** What you should do **
Looking at the data below, state how many lines contain "that". No other words are wanted.
..............................
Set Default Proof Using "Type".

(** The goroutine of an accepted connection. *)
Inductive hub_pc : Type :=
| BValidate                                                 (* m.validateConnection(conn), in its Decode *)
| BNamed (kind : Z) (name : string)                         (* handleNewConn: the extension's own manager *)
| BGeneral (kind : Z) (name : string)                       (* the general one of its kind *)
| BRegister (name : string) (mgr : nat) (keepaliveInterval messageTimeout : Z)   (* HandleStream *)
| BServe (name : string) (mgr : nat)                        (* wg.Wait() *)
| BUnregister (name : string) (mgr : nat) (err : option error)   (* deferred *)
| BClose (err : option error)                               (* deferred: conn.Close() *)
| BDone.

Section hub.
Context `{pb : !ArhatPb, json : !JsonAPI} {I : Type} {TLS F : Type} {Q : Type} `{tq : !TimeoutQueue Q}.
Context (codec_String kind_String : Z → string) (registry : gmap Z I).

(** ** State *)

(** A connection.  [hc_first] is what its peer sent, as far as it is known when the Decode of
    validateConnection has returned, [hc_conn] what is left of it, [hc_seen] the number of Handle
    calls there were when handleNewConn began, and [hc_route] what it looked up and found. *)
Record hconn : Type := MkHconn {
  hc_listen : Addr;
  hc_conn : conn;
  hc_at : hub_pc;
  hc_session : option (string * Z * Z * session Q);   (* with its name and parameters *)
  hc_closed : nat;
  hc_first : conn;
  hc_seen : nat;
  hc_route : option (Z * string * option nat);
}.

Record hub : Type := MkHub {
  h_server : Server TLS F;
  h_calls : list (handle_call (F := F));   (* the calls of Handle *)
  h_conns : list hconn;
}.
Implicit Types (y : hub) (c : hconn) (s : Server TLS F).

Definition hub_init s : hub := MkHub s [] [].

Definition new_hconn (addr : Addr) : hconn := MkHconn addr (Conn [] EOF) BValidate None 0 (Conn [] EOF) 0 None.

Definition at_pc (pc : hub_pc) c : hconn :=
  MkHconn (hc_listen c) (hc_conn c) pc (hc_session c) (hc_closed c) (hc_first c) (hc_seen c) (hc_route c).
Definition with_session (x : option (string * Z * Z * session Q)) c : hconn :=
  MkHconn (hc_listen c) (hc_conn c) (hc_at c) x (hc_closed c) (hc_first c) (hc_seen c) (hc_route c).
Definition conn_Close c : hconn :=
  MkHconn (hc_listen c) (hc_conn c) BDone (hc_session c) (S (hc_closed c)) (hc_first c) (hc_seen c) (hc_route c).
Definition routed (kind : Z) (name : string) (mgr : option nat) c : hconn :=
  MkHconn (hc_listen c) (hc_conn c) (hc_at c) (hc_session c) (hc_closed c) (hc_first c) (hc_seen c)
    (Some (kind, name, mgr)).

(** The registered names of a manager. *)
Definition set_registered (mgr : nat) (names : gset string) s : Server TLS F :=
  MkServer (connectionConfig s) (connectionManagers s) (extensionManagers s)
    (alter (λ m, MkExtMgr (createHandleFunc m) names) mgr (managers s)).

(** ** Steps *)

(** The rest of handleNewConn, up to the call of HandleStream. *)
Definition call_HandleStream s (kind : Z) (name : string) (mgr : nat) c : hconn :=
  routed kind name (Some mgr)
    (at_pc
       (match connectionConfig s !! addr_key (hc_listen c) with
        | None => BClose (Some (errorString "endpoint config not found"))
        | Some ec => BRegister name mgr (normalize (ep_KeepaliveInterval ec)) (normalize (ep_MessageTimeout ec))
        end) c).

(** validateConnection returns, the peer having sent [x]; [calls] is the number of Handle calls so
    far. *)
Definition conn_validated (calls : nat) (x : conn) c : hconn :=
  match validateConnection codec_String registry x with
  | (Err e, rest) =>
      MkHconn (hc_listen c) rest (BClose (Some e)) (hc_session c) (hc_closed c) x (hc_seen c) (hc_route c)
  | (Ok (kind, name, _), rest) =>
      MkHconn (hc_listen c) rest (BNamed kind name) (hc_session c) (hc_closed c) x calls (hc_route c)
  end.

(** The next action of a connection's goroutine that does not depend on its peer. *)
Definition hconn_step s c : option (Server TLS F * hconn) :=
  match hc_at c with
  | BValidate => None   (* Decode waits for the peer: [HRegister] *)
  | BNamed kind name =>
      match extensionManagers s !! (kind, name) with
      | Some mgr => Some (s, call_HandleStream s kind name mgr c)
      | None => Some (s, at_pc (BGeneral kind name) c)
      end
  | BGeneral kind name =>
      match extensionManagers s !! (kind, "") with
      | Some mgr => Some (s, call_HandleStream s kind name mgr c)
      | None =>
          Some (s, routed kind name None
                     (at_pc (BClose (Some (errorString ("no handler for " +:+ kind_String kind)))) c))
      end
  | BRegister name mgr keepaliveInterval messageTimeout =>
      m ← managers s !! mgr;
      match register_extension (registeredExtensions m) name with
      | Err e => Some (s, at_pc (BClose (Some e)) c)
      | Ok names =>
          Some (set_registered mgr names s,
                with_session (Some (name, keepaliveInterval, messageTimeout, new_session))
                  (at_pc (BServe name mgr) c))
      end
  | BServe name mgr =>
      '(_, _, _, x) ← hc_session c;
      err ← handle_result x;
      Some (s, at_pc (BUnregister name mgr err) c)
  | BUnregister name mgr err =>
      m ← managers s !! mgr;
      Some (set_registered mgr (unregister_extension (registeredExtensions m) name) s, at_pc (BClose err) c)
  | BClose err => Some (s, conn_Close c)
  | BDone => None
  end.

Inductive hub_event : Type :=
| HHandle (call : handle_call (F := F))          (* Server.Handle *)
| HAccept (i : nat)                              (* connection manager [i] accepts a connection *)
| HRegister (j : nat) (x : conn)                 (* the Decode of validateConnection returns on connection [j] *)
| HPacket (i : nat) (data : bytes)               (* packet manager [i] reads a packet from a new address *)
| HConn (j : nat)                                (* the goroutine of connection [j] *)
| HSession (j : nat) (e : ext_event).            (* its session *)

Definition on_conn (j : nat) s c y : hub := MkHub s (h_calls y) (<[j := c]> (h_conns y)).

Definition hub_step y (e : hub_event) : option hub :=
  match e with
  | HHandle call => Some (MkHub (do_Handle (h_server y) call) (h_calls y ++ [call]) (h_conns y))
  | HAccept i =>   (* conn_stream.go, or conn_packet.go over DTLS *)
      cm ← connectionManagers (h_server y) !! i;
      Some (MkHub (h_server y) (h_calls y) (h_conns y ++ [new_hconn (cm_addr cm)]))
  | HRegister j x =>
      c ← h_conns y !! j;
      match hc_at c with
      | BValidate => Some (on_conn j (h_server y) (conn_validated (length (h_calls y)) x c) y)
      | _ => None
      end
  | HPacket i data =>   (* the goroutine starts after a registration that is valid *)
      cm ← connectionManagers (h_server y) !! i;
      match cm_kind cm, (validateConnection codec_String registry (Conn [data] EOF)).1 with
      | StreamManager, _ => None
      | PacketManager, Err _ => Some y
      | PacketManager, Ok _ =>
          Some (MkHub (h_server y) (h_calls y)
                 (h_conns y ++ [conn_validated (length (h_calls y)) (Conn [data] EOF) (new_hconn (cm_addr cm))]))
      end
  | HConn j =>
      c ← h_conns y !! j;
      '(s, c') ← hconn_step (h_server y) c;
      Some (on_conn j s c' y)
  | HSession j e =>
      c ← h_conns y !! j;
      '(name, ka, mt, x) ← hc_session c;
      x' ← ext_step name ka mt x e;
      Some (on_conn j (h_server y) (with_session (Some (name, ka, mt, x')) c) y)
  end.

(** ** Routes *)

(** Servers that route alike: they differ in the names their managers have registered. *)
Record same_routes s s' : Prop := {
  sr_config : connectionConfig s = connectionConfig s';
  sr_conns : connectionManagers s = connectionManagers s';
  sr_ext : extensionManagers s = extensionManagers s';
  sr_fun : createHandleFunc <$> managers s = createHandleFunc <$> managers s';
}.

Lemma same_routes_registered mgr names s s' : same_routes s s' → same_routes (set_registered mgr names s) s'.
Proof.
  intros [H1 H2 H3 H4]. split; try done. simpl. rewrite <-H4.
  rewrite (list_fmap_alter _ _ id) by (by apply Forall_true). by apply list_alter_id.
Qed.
..............................
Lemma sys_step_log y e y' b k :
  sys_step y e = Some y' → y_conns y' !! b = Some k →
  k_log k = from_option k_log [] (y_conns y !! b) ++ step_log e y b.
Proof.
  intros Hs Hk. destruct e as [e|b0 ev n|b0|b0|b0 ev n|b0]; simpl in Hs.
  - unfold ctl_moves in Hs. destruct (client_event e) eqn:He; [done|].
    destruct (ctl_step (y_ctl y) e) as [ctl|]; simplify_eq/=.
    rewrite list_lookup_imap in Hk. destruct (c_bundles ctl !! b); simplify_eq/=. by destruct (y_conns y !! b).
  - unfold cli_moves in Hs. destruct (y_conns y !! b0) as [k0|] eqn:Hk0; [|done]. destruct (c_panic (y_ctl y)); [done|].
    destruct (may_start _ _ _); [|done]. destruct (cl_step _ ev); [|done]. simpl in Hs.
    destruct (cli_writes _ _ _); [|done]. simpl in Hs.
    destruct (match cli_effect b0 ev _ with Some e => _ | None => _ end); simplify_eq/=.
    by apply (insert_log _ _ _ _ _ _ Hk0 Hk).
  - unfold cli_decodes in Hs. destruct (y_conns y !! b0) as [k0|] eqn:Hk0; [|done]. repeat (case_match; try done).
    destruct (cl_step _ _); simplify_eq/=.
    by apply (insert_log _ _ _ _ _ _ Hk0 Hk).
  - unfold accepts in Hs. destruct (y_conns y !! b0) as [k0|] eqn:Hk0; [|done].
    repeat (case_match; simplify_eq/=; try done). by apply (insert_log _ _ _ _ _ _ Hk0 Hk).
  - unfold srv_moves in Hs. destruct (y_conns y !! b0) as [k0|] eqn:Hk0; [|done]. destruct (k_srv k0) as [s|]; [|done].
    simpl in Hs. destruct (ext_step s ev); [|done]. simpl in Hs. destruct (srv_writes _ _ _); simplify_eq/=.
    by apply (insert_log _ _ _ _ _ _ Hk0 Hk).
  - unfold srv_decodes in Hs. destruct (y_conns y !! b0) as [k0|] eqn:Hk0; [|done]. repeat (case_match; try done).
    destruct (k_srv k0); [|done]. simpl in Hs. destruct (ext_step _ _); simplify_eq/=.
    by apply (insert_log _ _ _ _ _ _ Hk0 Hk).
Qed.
..............................
** Exercise response **
3